As a volunteer with Moms Demand Action for Gun Violence in America, I was dumbstruck for a moment for I was part of a team preparing to open The Philadelphia Gun Violence Victims Memorial, days later, on June 4, the observance of National Gun Violence Awareness Day/Wear Orange Weekend. Since 2018, Americans across the country honor victims of gun violence on this weekend.

​Opening a Memorial in Philadelphia

The Philadelphia Gun Violence Victims Memorial in The Garden at the Nicholas and Athena Karabots Pediatric Care Center, part of Children's Hospital of Philadelphia's Care Network, opened with a community event. The Memorial space features a hand-made stained-glass sunrise pillar, offset by two butterfly shaped benches and birdbaths. It is nestled in the concentric, circular and lush garden beds of an urban oasis that produced over three tons of vegetables for the surrounding community last year.

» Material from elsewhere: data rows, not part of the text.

(** [packets] lists the samples, a NULL entry is [None]; the arrays themselves
    may be NULL. *)
Definition netc_dict_train (cpu : simd_caps) (mem : nat -> bool) (packets_null sizes_null : bool)
    (packets : list (option (list Z))) (model_id : Z) (out_null : bool) : result netc_dict_t :=
  if out_null then Fail NETC_ERR_INVALID_ARG else
  if (model_id =? 0) || (model_id =? 255) then Fail NETC_ERR_INVALID_ARG else
  if (0 <? zlen packets) && (packets_null || sizes_null) then Fail NETC_ERR_INVALID_ARG else
  if negb (mem 0%nat) then Fail NETC_ERR_NOMEM else
  '(tables, bigram_tables, class_map, lzp) ←
    train_model (netc_simd_ops_init cpu NETC_SIMD_LEVEL_AUTO) mem packets;
  let d := Dict NETC_DICT_MAGIC NETC_DICT_VERSION model_id NETC_CTX_COUNT NETC_DICT_FLAG_LZP tables bigram_tables
             class_map NETC_BIGRAM_CTX_COUNT (Some lzp) 0 in
  if negb (mem 9%nat) then Fail NETC_ERR_NOMEM else
  body ← dict_body d;
  if negb (zlen body =? dict_blob_size_v (d_version d) (d_dict_flags d) - 4) then Undef else
  Ok (Dict NETC_DICT_MAGIC NETC_DICT_VERSION model_id NETC_CTX_COUNT NETC_DICT_FLAG_LZP tables bigram_tables
        class_map NETC_BIGRAM_CTX_COUNT (Some lzp) (netc_crc32 body)).

(** ** Loops *)
Lemma at_index_ok {E A} (l : list A) i (f : A -> outcome E A) x y :
  0 <= i -> l !! Z.to_nat i = Some x -> f x = Ok y -> at_index l i f = Ok (<[Z.to_nat i := y]> l).
Proof.
  intros Hi Hx Hf. unfold at_index. rewrite (aget_Some l i x) by done. mstep. rewrite Hf. mstep.
  apply aset_ok. apply lookup_lt_Some in Hx. lia.
Qed.

(** A counted loop with an invariant on the loop variable. *)
Lemma foldM_seqZ {E S} (P : Z -> S -> Prop) a n (f : S -> Z -> outcome E S) s :
  0 <= n -> P a s -> (forall k s, a <= k < a + n -> P k s -> exists s', f s k = Ok s' /\ P (k + 1) s') ->
  exists s', foldM f s (seqZ a n) = Ok s' /\ P (a + n) s'.
Proof.
  intros Hn H0. revert n Hn. apply (natlike_ind (fun n => _ -> _)); [intros _; exists s; by rewrite Z.add_0_r|].
  intros n Hn IH Hf. destruct IH as (s1 & He & H1); [intros k s2 Hk; apply Hf; lia|].
  rewrite seqZ_snoc, foldM_snoc, He, Z.add_succ_r by done. mstep. by apply Hf; [lia|].
Qed.

Lemma collect_ok {A} (P : A -> Prop) n f :
  0 <= n -> (forall c, 0 <= c < n -> exists x, f c = Ok x /\ P x) ->
  exists l, collect n f = Ok l /\ zlen l = n /\ Forall P l /\
    forall c x, 0 <= c -> l !! Z.to_nat c = Some x -> f c = Ok x.
Proof.
  intros Hn Hf. apply (foldM_seqZ (fun n l => zlen l = n /\ Forall P l /\
    forall c x, 0 <= c -> l !! Z.to_nat c = Some x -> f c = Ok x)); [done| |].
  { split; [done|]. split; [constructor|]. intros c x _ Hx. by rewrite lookup_nil in Hx. }
  intros k l Hk (Hz & HP & Hc). destruct (Hf k ltac:(lia)) as (x & Hx & Px). rewrite Hx. mstep.
  exists (l ++ [x]). split; [done|]. rewrite length_app. split; [simpl; lia|]. split; [by apply Forall_app; split; [|constructor]|].
  intros c y H0 Hy. destruct (decide (c = k)) as [->|].
  - rewrite lookup_app_r in Hy by lia. replace (Z.to_nat k - length l)%nat with 0%nat in Hy by lia. by simplify_eq/=.
  - pose proof (lookup_lt_Some _ _ _ Hy) as Hlt. rewrite length_app in Hlt. simpl in Hlt.
    rewrite lookup_app_l in Hy by lia. by apply Hc.
Qed.

Lemma update_all_ok {A} (P : A -> Prop) n f (l : list A) :
  zlen l = n -> (forall c x, 0 <= c < n -> l !! Z.to_nat c = Some x -> exists y, f c x = Ok y /\ P y) ->
  exists l', update_all n f l = Ok l' /\ zlen l' = n /\ Forall P l'.
Proof.
  intros Hl Hf. destruct (foldM_seqZ (fun k l' => zlen l' = n /\ Forall P (take (Z.to_nat k) l') /\
    drop (Z.to_nat k) l' = drop (Z.to_nat k) l) 0 n (fun l c => at_index l c (f c)) l) as (l' & He & Hz & HP & _); [lia|done| |].
  - intros k l1 Hk (Hz & HP & Hd). destruct (lookup_lt_is_Some_2 l1 (Z.to_nat k)) as [x Hx]; [lia|].
    assert (l !! Z.to_nat k = Some x) as Hx'.
    { apply (f_equal (lookup 0%nat)) in Hd. rewrite !lookup_drop, Nat.add_0_r in Hd. by rewrite <- Hd. }
    destruct (Hf k x ltac:(lia) Hx') as (y & Hy & Py).
    rewrite (at_index_ok l1 k (f k) x y) by (done || lia). eexists. split; [done|]. rewrite length_insert. split; [done|].
    replace (Z.to_nat (k + 1)) with (S (Z.to_nat k)) by lia. split.
    + rewrite (take_S_r _ _ y) by (apply list_lookup_insert_eq; lia). rewrite take_insert_ge by lia.
      apply Forall_app; split; [done|by constructor].
    + rewrite drop_insert_lt by lia. apply (f_equal (drop 1)) in Hd. by rewrite !drop_drop, !Nat.add_1_r in Hd.
  - exists l'. split; [done|]. split; [done|]. by rewrite take_ge in HP by lia.
Qed.

(** ** Events: one per byte of a usable packet *)
Fixpoint positions (i prev : Z) (pkt : list Z) : list (Z * Z * Z) :=
  match pkt with
  | [] => []
  | b :: pkt' => (i, prev, b) :: positions (i + 1) b pkt'
  end.

Definition events (pkts : list (list Z)) : list (Z * Z * Z) := concat (positions 0 0 <$> pkts).

Definition samples (packets : list (option (list Z))) : list (list Z) := omap usable packets.
(* ===== verification/Decompress.v ===== *)
(** * Decompression (src/src/core/netc_decompress.c)

    [dst] is the caller's output buffer with the bytes it holds on entry; a
    successful call returns its first [original_size] bytes after decoding (a
    multi-region packet may leave bytes of it untouched).  The payload is the
    [compressed_size] bytes after the header; it is cut out of the packet by a
    checked read ([peek]), so that a header that announces more than the packet
    holds would show as [Undef]. *)

From stdpp Require Import prelude.
From Stdlib Require Import ZArith Lia.
From S2P Require Import Prelude TansTable Bitstream TansCodec Lzp Freq Delta Crc32 Simd Header Lz Ctx.

Local Open Scope Z_scope.

(** Code that cannot return an error: only undefined behaviour is passed on. *)
Definition lift {A} (m : outcome unit A) : result A := or_fail NETC_ERR_CORRUPT m.

(** ** Delta post-pass *)
Definition decomp_delta_postpass (ctx : netc_ctx_t) (flags : Z) (dst : list Z) : result (list Z) :=
  if negb (has flags NETC_PKT_FLAG_DELTA) then Ok dst else
  match c_prev_pkt ctx with
  | None => Ok dst
  | Some prev =>
      if negb (c_prev_pkt_size ctx =? zlen dst) then Ok dst else
      match c_prev2_pkt ctx with
      | Some prev2 =>
          if has flags NETC_PKT_FLAG_RLE && (c_prev2_pkt_size ctx =? zlen dst)
          then lift (netc_delta_decode_order2 prev2 prev dst)
          else lift (delta_decode (c_simd_ops ctx) prev dst)
      | None => lift (delta_decode (c_simd_ops ctx) prev dst)
      end
  end.
(* ===== verification/Compress.v ===== *)
(** * Compression (src/src/core/netc_compress.c)

    Buffers are described by their capacity and every write to one is checked
    ([store], [put]): the output buffer of [dst_cap] bytes, of which a successful
    call yields the bytes written, the arena of [c_arena_size] bytes, and the stack
    buffers of the trials, with their sizes.  The payload is written at
    [dst + hdr_sz]: forming that address when [dst_cap < hdr_sz] is undefined.

    [netc_compress] may fail after it changed the context, so its result is
    the new context together with the outcome of the call.

    The arena is scratch memory.  [pf_in_arena] records that [compress_src]
    points into it and [arena_dirty] that it was overwritten since: reading
    [compress_src] then would not give the bytes that were encoded, which the
    model turns into [Undef]. *)

From stdpp Require Import prelude.
From Stdlib Require Import ZArith Lia.
From S2P Require Import Prelude TansTable Bitstream TansCodec Lzp Freq Delta Crc32 Simd Header Lz Ctx Decompress.

Local Open Scope Z_scope.

Definition NETC_INTERNAL_NO_X2 : Z := 2 ^ 31.
Definition NETC_INTERNAL_SKIP_SR : Z := 2 ^ 30.
Lemma select_table_ok bucket :
  0 <= bucket < NETC_CTX_COUNT ->
  exists tbl, select_tans_table dict tables bucket 0 fl = Ok tbl /\ tbl_ok tbl.
Proof.
  intros Hb. unfold select_tans_table.
  destruct (@tables_get unit tables bucket tables_wf Hb) as (u & Hu & Huok). case_if; [|by exists u].
  destruct (bigram_class_ok 0 _ (dok_class_map _ dict_wf)) as (c & -> & Hc); [done|]. mstep.
  destruct (@bigram_get unit _ bucket c (dok_bigram _ dict_wf) Hb Hc) as (row & t & -> & Hr & Htok).
  mstep. rewrite Hr. mstep. case_if; eauto.
Qed.

(** A payload coded with the table both ends select for [b]. *)
Lemma single_spec_intro tbl cap payload x2 b :
  tbl_ok tbl -> 0 <= b < NETC_CTX_COUNT -> select_tans_table dict tables b 0 fl = Ok tbl ->
  try_tans_single_with_table tbl src cap fl compact = Ok (payload, x2) ->
  single_spec (TansResult payload 0 x2 b).
Proof.
  intros Htok Hb Hsel H.
  assert (x2 = true -> has fl NETC_CFG_FLAG_BIGRAM = false /\ has fl NETC_INTERNAL_NO_X2 = false /\ 256 <= zlen src) as Hx2.
  { unfold try_tans_single_with_table in H. case_if_in H; [done|]. apply bind_Ok in H as ([p|] & Hr & H).
    - destruct (_ && _) eqn:Ex in Hr; [|done]. intros _. apply andb_prop in Ex as [[[??]%andb_prop ?]%andb_prop ?].
      bool_to_prop. done.
    - case_if_in H; [done|]. inv_ok. destruct a. by inv_ok. }
  constructor; simpl; [done|done|done| |].
  - intros Hnb. exists tbl. unfold select_tans_table in Hsel. rewrite Hnb in Hsel. split; [done|].
    unfold try_tans_single_with_table in H. by destruct (t_valid tbl).
  - intros Hodd hdr dst Hos Hfx Hfb Hfm Halg. unfold decode_tans. rewrite Hfm. unfold decode_single.
    rewrite Halg. simpl tr_tbl. destruct (Z.leb_spec NETC_CTX_COUNT b); [lia|].
    rewrite select_table_eq by done. rewrite Hsel. simpl. rewrite Hos, Nat2Z.id.
    destruct (single_with_table_decodes tbl src cap fl compact payload x2 (hdr_flags hdr))
      as (Hv & _ & Hd); [done..|]. rewrite Hv. simpl. done.
Qed.

(** The trial loop picks one of the buckets. *)
Lemma best_bucket_range l best0 b0 :
  foldM (best_bucket tables src fl compact) best0 l = Ok b0 ->
  (forall b, b ∈ l -> 0 <= b < NETC_CTX_COUNT) ->
  (forall cp b, best0 = Some (cp, b) -> 0 <= b < NETC_CTX_COUNT) ->
  forall cp b, b0 = Some (cp, b) -> 0 <= b < NETC_CTX_COUNT.
Proof.
  revert best0. induction l as [|b l IH]; intros best0 H Hl H0; simpl in H; [injection H as <-; done|].
  apply bind_Ok in H as (best1 & H1 & H). eapply IH; [exact H|intros; apply Hl; by right|].
  unfold best_bucket in H1. apply bind_Ok in H1 as (tbl & _ & H1). case_if_in H1; [by injection H1 as <-|].
  apply bind_Ok in H1 as (r & _ & [= <-]). intros cp b' Hb'.
  assert (0 <= b < NETC_CTX_COUNT) by (apply Hl; by left).
  destruct r as [[p x]|]; [|by eapply H0]. destruct best0 as [[c0 b1]|]; [|by simplify_eq].
  case_if_in Hb'; simplify_eq; [done|by eapply H0].
Qed.

Lemma single_region_spec cap t :
  try_tans_single_region dict tables src cap fl compact = Ok t -> single_spec t.
Proof.
  intros H. unfold try_tans_single_region in H. destruct (_ && _) eqn:E in H.
  - apply andb_prop in E as [[Enb _]%andb_prop _]. apply negb_true_iff in Enb.
    apply bind_Ok in H as (best & Hbest & H). destruct best as [[cp b]|]; [|done].
    apply bind_Ok in H as (tbl & Htbl & H). apply bind_Ok in H as ([p x2] & H & [= <-]).
    assert (0 <= b < NETC_CTX_COUNT) as Hb.
    { eapply best_bucket_range; [exact Hbest| |done|done]. intros b' Hb'%elem_of_seqZ.
      pose proof (ctx_bucket_range 0).
      pose proof (ctx_bucket_range (if 0 <? zlen src then zlen src - 1 else 0)). lia. }
    destruct (@tables_get unit tables b tables_wf Hb) as (t' & Ht' & Hok). rewrite Htbl in Ht'. injection Ht' as <-.
    eapply single_spec_intro; [done|done| |exact H]. unfold select_tans_table. by rewrite Enb.
  - apply bind_Ok in H as (tbl & Hsel & H). apply bind_Ok in H as ([p x2] & H & [= <-]).
    destruct (select_table_ok (netc_ctx_bucket 0) (ctx_bucket_range 0)) as (t' & Ht' & Hok).
    rewrite Hsel in Ht'. injection Ht' as <-. eapply single_spec_intro; [done|apply ctx_bucket_range|done|exact H].
Qed.

(** The PCTX bitstreams. *)
Lemma pctx_choose_spec cap state bs bg :
  0 <= cap -> pctx_choose dict tables src cap fl = Ok (state, bs, bg) ->
  pctx_spec (TansResult (write_state compact state ++ bs) (if bg then 3 else 2) false 0).
Proof.
  intros Hcap H. unfold pctx_choose in H. apply bind_Ok in H as ([s0 bs0] & Hu & H).
  unfold pctx_trial in Hu. apply bind_Ok in Hu as ([s1 w1] & He & Hu). apply bind_Ok in Hu as (b1 & Hbs & Hu).
  injection Hu as -> ->.
  destruct (@bigram_get unit _ 0 0 (dok_bigram _ dict_wf)) as (row0 & b00 & Hr0 & Hb00 & _); [done|done|].
  rewrite Hr0, bind_Ok_l, Hb00, bind_Ok_l in H. apply bind_Ok in H as (bgr & Hbg & H).
  assert (forall X out (g : bool), state_ok (P := P12) X ->
    (g = true -> has fl NETC_CFG_FLAG_BIGRAM = true /\ t_valid b00 = true) ->
    (exists rd, netc_bsr_init out = Ok rd /\
       (if g then netc_tans_decode_pctx_bigram (d_bigram_tables dict) tables (Some (d_bigram_class_map dict))
                    rd (length src) X
        else netc_tans_decode_pctx tables rd (length src) X) = Ok src) ->
    pctx_spec (TansResult (write_state compact X ++ out) (if g then 3 else 2) false 0)) as Hintro.
  { intros X out g HX%state_ok12 Hg (rd & Hrd & Hdec). constructor; simpl; [|done|done|].
    { destruct g; [|by left]. right. split; [done|]. by apply Hg. }
    intros hdr Hos Hfb. unfold decode_pctx. simpl tr_payload. fold (state_size compact).
    pose proof (write_state_length compact X) as L0.
    destruct (Z.ltb_spec (zlen (write_state compact X ++ out)) (state_size compact)) as [Hlt|_];
      [rewrite length_app in Hlt; lia|].
    rewrite read_write_state_front by lia. mstep. unfold NETC_TANS_TABLE_SIZE. if_false.
    rewrite drop_state by done. unfold lift. rewrite Hrd. simpl or_fail. mstep.
    destruct (@bigram_get netc_result_t _ 0 0 (dok_bigram _ dict_wf)) as (row1 & b01 & Hr1 & Hb01 & _); [done|done|].
    rewrite Hr1, bind_Ok_l, Hb01, bind_Ok_l.
    assert (row1 = row0) as -> by (apply aget_Ok in Hr0 as [_ Hr0], Hr1 as [_ Hr1]; congruence).
    assert (b01 = b00) as -> by (apply aget_Ok in Hb00 as [_ Hb00], Hb01 as [_ Hb01]; congruence).
    rewrite Hfb, Hos, Nat2Z.id. simpl tr_mreg. destruct g; simpl.
    - destruct (Hg eq_refl) as [_ ->]. by rewrite Hdec.
    - by rewrite Hdec. }
  destruct (switching_roundtrip (P := P12) (pctx_table tables) src cap s0 w1 bs0) as (HX & _ & Hd);
    [by apply byte_sel_pctx|done..|].
  pose proof (Hintro s0 bs0 false HX ltac:(done) Hd) as Huni.
  destruct bgr as [[bs_st bg_bs]|]; [|by injection H as <- <- <-].
  case_if_in H; [|by injection H as <- <- <-]. apply bind_Ok in H as (bs' & [-> _]%store_Ok & [= <- <- <-]).
  case_if_in Hbg; [|done]. apply trial_Some in Hbg as [Hbg _]. unfold bigram_trial in Hbg.
  apply bind_Ok in Hbg as ([s2 w2] & He2 & Hbg). apply bind_Ok in Hbg as (b2 & Hbs2 & Hbg). injection Hbg as -> ->.
  assert (0 <= Z.min cap (NETC_MAX_PACKET_SIZE + 64)) as Hc2 by (unfold NETC_MAX_PACKET_SIZE; lia).
  destruct (switching_roundtrip (P := P12) _ src _ bs_st w2 bg_bs
    (byte_sel_bigram _ _ _ (dok_bigram _ dict_wf) tables_wf (dok_class_map _ dict_wf)) src_bytes Hc2 He2 Hbs2)
    as (HX2 & _ & Hd2).
  by apply (Hintro bs_st bg_bs true).
Qed.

In a program led by Joel Fein, MD, MPH, an attending physician in the Emergency Department and co-director of CHOP’s Center for Violence Prevention, survivors lifted their voices in song, expressed their communal grief and hope through dance and shared their feelings about gun violence in spoken word poetry. Survivors were encouraged to add their loved ones’ names to a brilliantly-colored chalk mural featuring a butterfly on the garden walls designed by local artist JC Zerbe. The names of victims were also painted onto rocks that were left in the space - the first permanent memorial honoring lives lost to gun violence in the City of Brotherly Love.

The Memorial is the culmination of a two-year collaboration between the Center for Violence Prevention and Moms Demand Action with support and guidance from Philadelphia community gun violence prevention organizations EMIR Healing Center, National Homicide Justice Alliance, Mothers In Charge and D.I.V.A.S. Ministry Group. Dr. Dorothy Johnson-Speight, founder and National Executive Director of Mothers In Charge, described the space as created to provide "peace for those of us living with unbearable pain."

Gun violence survivors at the Philadelphia Gun Violence Victims Memorial

Gun violence survivors from Moms Bonded By Grief and National Homicide Justice Alliance place rocks with the names of their loved ones in a birdbath at the Philadelphia Gun Violence Victims Memorial.

The Climbing Toll of Gun Violence

As a country, we are in pain, shock and still reeling from the racially motivated violent shooting deaths of shoppers in Buffalo, NY and the inexplicable massacre of 19 elementary school students and their two teachers in Uvalde, TX by an 18-year-old armed with an automatic weapon. And yet, consider the following:

This escalating public health crisis leaves a community of suffering survivors – parents, siblings, neighbors, witnesses, healthcare providers and law enforcement -- in its wake. Cowan pondered that only when we, as a nation, find the courage to put an end to gun violence will we be ready to acknowledge the monumental loss of lives due to gun violence with a permanent national monument or day. I, other gun violence prevention advocates and 58% of American adults who have been touched by gun violence, counter that leadership, not courage, is what is called for now. According to a Reuters poll of 940 people conducted online the day after the Uvalde shooting, two-thirds of Americans support moderate or strong regulations of gun ownership. Now is the time for brave action on the part of our elected officials to listen to their constituents. Now is the time for the President of the United States to elevate National Gun Violence Awareness Day and Wear Orange Weekend to the status of other national days of memorial and to follow Philadelphia's lead in creating a space for our citizen's collective grief with a national monument to honor lives lost to gun violence in our Capitol.